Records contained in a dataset
(* ===== verification/BackendPolicy.v ===== *)
(** * Transport policy of a call to the backend

    [netbox_rpc/jobs.py]: the transport kind of a procedure and its policy, the
    response limits, the request plan, the fixed responses that stand for a transport
    whose outcome is unknown, and the classification of a failed request. *)

From S2P Require Import Prelude PyValue CredentialContract Response Contracts SchemaSpec.
From S2P Require Import Lease Backends HttpGuard.
Import JsonNotations.

(** ** Transport kinds *)
Inductive _BackendTransportKind : Type :=
| GENERIC
| GITEA_UPGRADE
| GITEA_RUNNER
| GITEA_ORG_CI_RUNNER
| GITEA_PROTECTED_PUBLICATION_PAIR
| GITEA_DOCKER_RUNNER
| DNS_STAGING_DEPLOY
| AKVORADO_INSTALL
| NETBOX_RQ_WORKER.
#[export] Instance kind_eq_dec : EqDecision _BackendTransportKind.
Proof. solve_decision. Defined.

Definition _PROCEDURE_TRANSPORT_KINDS : list (string * _BackendTransportKind) :=
  [("service.gitea.production.upgrade_1_27_1", GITEA_UPGRADE);
   ("service.gitea.runner.register", GITEA_RUNNER);
   ("service.gitea.actions_runner.provision_org_ci_runner", GITEA_ORG_CI_RUNNER);
   ("service.gitea.actions_runner.protected_pair.prove", GITEA_PROTECTED_PUBLICATION_PAIR);
   ("service.gitea.actions_runner.protected_pair.provision", GITEA_PROTECTED_PUBLICATION_PAIR);
   ("service.gitea.actions_runner.diagnose_user_ci_runner", GITEA_DOCKER_RUNNER);
   ("service.gitea.actions_runner.recover_user_ci_runner", GITEA_DOCKER_RUNNER);
   ("service.gitea.actions_runner.diagnose_org_ci_runner", GITEA_DOCKER_RUNNER);
   ("service.gitea.actions_runner.recover_org_ci_runner", GITEA_DOCKER_RUNNER);
   ("service.netbox.staging.deploy_dns_pair", DNS_STAGING_DEPLOY);
   (AKVORADO_BOOTSTRAP_DEBIAN13_INSTALL, AKVORADO_INSTALL)]
  ++ map (fun procedure_name => (procedure_name, NETBOX_RQ_WORKER))
       RqWorker.NETBOX_PRODUCTION_RQ_WORKER_PROCEDURE_NAMES.

Definition _SECRET_PROTECTED_TRANSPORTS : list _BackendTransportKind :=
  [GITEA_UPGRADE; GITEA_RUNNER; GITEA_ORG_CI_RUNNER; GITEA_DOCKER_RUNNER;
   GITEA_PROTECTED_PUBLICATION_PAIR; DNS_STAGING_DEPLOY].
Definition _STREAMED_TRANSPORTS : list _BackendTransportKind :=
  [GITEA_RUNNER; GITEA_ORG_CI_RUNNER; GITEA_DOCKER_RUNNER; DNS_STAGING_DEPLOY;
   AKVORADO_INSTALL; GITEA_PROTECTED_PUBLICATION_PAIR; NETBOX_RQ_WORKER].
Definition _CONNECT_FAILURE_STAGES : list (_BackendTransportKind * string) :=
  [(GITEA_UPGRADE, "execute"); (GITEA_RUNNER, "generate_token");
   (GITEA_ORG_CI_RUNNER, "preconditions"); (DNS_STAGING_DEPLOY, "execute")].

Definition assoc {K A} `{EqDecision K} (k : K) (l : list (K * A)) : option A :=
  snd <$> List.find (fun e => bool_decide (e.1 = k)) l.

(** ** The execution and its policy *)
Record rpc_execution := {
  x_pk : Z;
  x_procedure_name : string;
  x_timeout_seconds : Z;
  x_result_schema : value;
  x_params : value;
  x_normalized_params : value;
  x_target_display : string;
}.

Record _BackendTransportPolicy := {
  kind : _BackendTransportKind;
  timeout : Z;
  params : dict;
  normalized : dict;
  x_execution : rpc_execution;
}.

Definition procedure_name (p : _BackendTransportPolicy) : string := x_procedure_name (x_execution p).
Definition secret_protected (p : _BackendTransportPolicy) : bool :=
  bool_decide (kind p ∈ _SECRET_PROTECTED_TRANSPORTS).
Definition streamed (p : _BackendTransportPolicy) : bool :=
  bool_decide (kind p ∈ _STREAMED_TRANSPORTS).
Definition target_display (p : _BackendTransportPolicy) : string := x_target_display (x_execution p).

(** [str(d.get(key) or fallback)]. *)
Definition str_param (key fallback : string) (d : dict) : string := py_str (py_or (get key d) fallback).
Definition operation (p : _BackendTransportPolicy) : string := str_param "operation" "register" (params p).
Definition runner_scope (p : _BackendTransportPolicy) : string := str_param "scope" EmptyString (params p).
Definition org_runner_scope (p : _BackendTransportPolicy) : string :=
  str_param "scope" EmptyString (normalized p).
Definition org_runner_lane (p : _BackendTransportPolicy) : string := str_param "lane" EmptyString (params p).
Definition dns_commit_sha (p : _BackendTransportPolicy) : string :=
  str_param "commit_sha" EmptyString (params p).
Definition fence_digest (p : _BackendTransportPolicy) : value := get "fence_expected_sha256" (normalized p).
Definition fence_execution_id (p : _BackendTransportPolicy) : value := get "fence_execution_id" (normalized p).
Definition fence_generation (p : _BackendTransportPolicy) : value := get "fence_generation" (normalized p).

(** Seconds as nanoseconds; a float is read from its decimal [repr].  A JSON column
    holds no infinity and no NaN, which are read as no number. *)
Definition NS : Z := 1000000000.
Definition float_ns (repr : string) : option Z :=
  let mantissa := str_before "e"%char repr in
  let fraction := str_after "."%char mantissa in
  let exponent := default 0 (parse_int (str_after "e"%char repr)) + 9 - str_len fraction in
  (fun m => if 0 <=? exponent then m * 10 ^ exponent else m / 10 ^ (- exponent))
    <$> parse_int (str_before "."%char mantissa +:+ fraction).

(** [_resolve_backend_timeout_seconds]. *)
Definition resolve_backend_timeout (x : rpc_execution) (params : dict) : Z :=
  let given := match get "_timeout_seconds_snapshot" params with
               | VInt n => Some (n * NS)
               | VBool b => Some (if b then NS else 0)
               | VFloat repr => float_ns repr
               | _ => None
               end in
  match given with
  | Some t => if t <=? 0 then x_timeout_seconds x * NS else t
  | None => x_timeout_seconds x * NS
  end.

Definition _resolve_backend_transport_policy (x : rpc_execution) : _BackendTransportPolicy :=
  let params := dict_of (x_params x) in
  {| kind := default GENERIC (assoc (x_procedure_name x) _PROCEDURE_TRANSPORT_KINDS);
     timeout := resolve_backend_timeout x params;
     params := params;
     normalized := dict_of (x_normalized_params x);
     x_execution := x |}.

(** [d[k]] for the tables of budgets. *)
Definition lookup_key {K A} `{EqDecision K} (k : K) (l : list (K * A)) : result exc A :=
  match assoc k l with Some a => Ok a | None => Err (new_exc PyKeyError EmptyString) end.

Definition read_budget (p : _BackendTransportPolicy) : Z := Z.max (timeout p + 10 * NS) (30 * NS).

Definition _protected_response_limits (p : _BackendTransportPolicy) : result exc (option (Z * Z)) :=
  match kind p with
  | GITEA_ORG_CI_RUNNER =>
      Ok (Some (OrgCiRunner.ROUTE_BUDGET_SECONDS * NS, OrgCiRunner.BACKEND_RESPONSE_MAX_BYTES))
  | GITEA_RUNNER =>
      Ok (Some (GiteaRunner.ROUTE_BUDGET_SECONDS * NS, GiteaRunner.BACKEND_RESPONSE_MAX_BYTES))
  | DNS_STAGING_DEPLOY =>
      Ok (Some (DnsStaging.ROUTE_BUDGET_SECONDS * NS, DnsStaging.BACKEND_RESPONSE_MAX_BYTES))
  | AKVORADO_INSTALL => Ok (Some (read_budget p, AkvoradoBootstrap.BACKEND_RESPONSE_MAX_BYTES))
  | GITEA_DOCKER_RUNNER => Ok (Some (read_budget p, DOCKER_BACKEND_RESPONSE_MAX_BYTES))
  | GITEA_PROTECTED_PUBLICATION_PAIR =>
      budget ← lookup_key (procedure_name p) PublicationPair.ROUTE_BUDGET_SECONDS;
      Ok (Some (budget * NS, PublicationPair.BACKEND_RESPONSE_MAX_BYTES))
  | NETBOX_RQ_WORKER =>
      budget ← lookup_key (procedure_name p) RqWorker.BACKEND_ROUTE_BUDGET_SECONDS;
      Ok (Some (budget * NS, RqWorker.BACKEND_RESPONSE_MAX_BYTES))
  | _ => Ok None
  end.

(** ** The request plan *)
Inductive request_timeout : Type :=
| ConnectRead (connect read : Z)
| Urllib3Timeout (total connect read : Z).

Record _BackendRequestPlan := {
  plan_url : string;
  plan_headers : list (string * string);
  plan_json : dict;
  plan_verify : bool;
  plan_allow_redirects : bool;
  plan_stream : bool;
  plan_timeout : request_timeout;
  response_deadline : option Z;
  response_max_bytes : option Z;
}.

Definition to_body (l : SignedDispatchLease) : dict :=
  ["algorithm" :- algorithm l; "claims" :- VDict (model_dump (claims l)); "signature" :- signature l].

Fixpoint lstrip_slash (s : string) : string :=
  match s with String "/"%char r => lstrip_slash r | _ => s end.
Definition run_url (t : BackendTarget) (x : rpc_execution) : string :=
  str_rev (lstrip_slash (str_rev (target_url t))) +:+ "/rpc/executions/" +:+ str_of_Z (x_pk x) +:+ "/run".

Definition follows_redirects (p : _BackendTransportPolicy) : bool :=
  negb (secret_protected p
        || bool_decide (kind p ∈ [AKVORADO_INSTALL; GITEA_PROTECTED_PUBLICATION_PAIR; NETBOX_RQ_WORKER])).

Definition _build_backend_request_plan (w : outside) (t : BackendTarget) (x : rpc_execution)
    (p : _BackendTransportPolicy) (lease : option SignedDispatchLease) : io _BackendRequestPlan :=
  let body := match lease with Some l => ["dispatch_lease" :- VDict (to_body l)] | None => [] end in
  limits ← lift (_protected_response_limits p);
  match limits with
  | None =>
      mret {| plan_url := run_url t x; plan_headers := headers t; plan_json := body;
              plan_verify := target_verify_ssl t; plan_allow_redirects := follows_redirects p;
              plan_stream := false;
              plan_timeout := ConnectRead (10 * NS) (read_budget p);
              response_deadline := None; response_max_bytes := None |}
  | Some (route_budget, max_bytes) =>
      now ← monotonic w;
      let connect := Z.min (10 * NS) route_budget in
      mret {| plan_url := run_url t x; plan_headers := headers t; plan_json := body;
              plan_verify := target_verify_ssl t; plan_allow_redirects := follows_redirects p;
              plan_stream := true;
              plan_timeout := Urllib3Timeout route_budget connect (Z.max NS (route_budget - connect));
              response_deadline := Some (now + route_budget);
              response_max_bytes := Some max_bytes |}
  end.

(** ** Responses that stand for a failed transport *)

Definition is_indeterminate (stage : string) : bool := String.eqb stage "indeterminate".
Definition none_if (b : bool) (v : value) : value := if b then VNone else v.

**WORK ITEM:** Your answer should be the lines above, from the line containing "GITEA_PROTECTED_PUBLICATION_PAIR; DNS_STAGING_DEPLOY]." up to and including the line containing "A)) : option", reproduced exactly and with nothing else.

**RESULT OF THIS EXERCISE:**
   GITEA_PROTECTED_PUBLICATION_PAIR; DNS_STAGING_DEPLOY].
Definition _STREAMED_TRANSPORTS : list _BackendTransportKind :=
  [GITEA_RUNNER; GITEA_ORG_CI_RUNNER; GITEA_DOCKER_RUNNER; DNS_STAGING_DEPLOY;
   AKVORADO_INSTALL; GITEA_PROTECTED_PUBLICATION_PAIR; NETBOX_RQ_WORKER].
Definition _CONNECT_FAILURE_STAGES : list (_BackendTransportKind * string) :=
  [(GITEA_UPGRADE, "execute"); (GITEA_RUNNER, "generate_token");
   (GITEA_ORG_CI_RUNNER, "preconditions"); (DNS_STAGING_DEPLOY, "execute")].

Definition assoc {K A} `{EqDecision K} (k : K) (l : list (K * A)) : option A :=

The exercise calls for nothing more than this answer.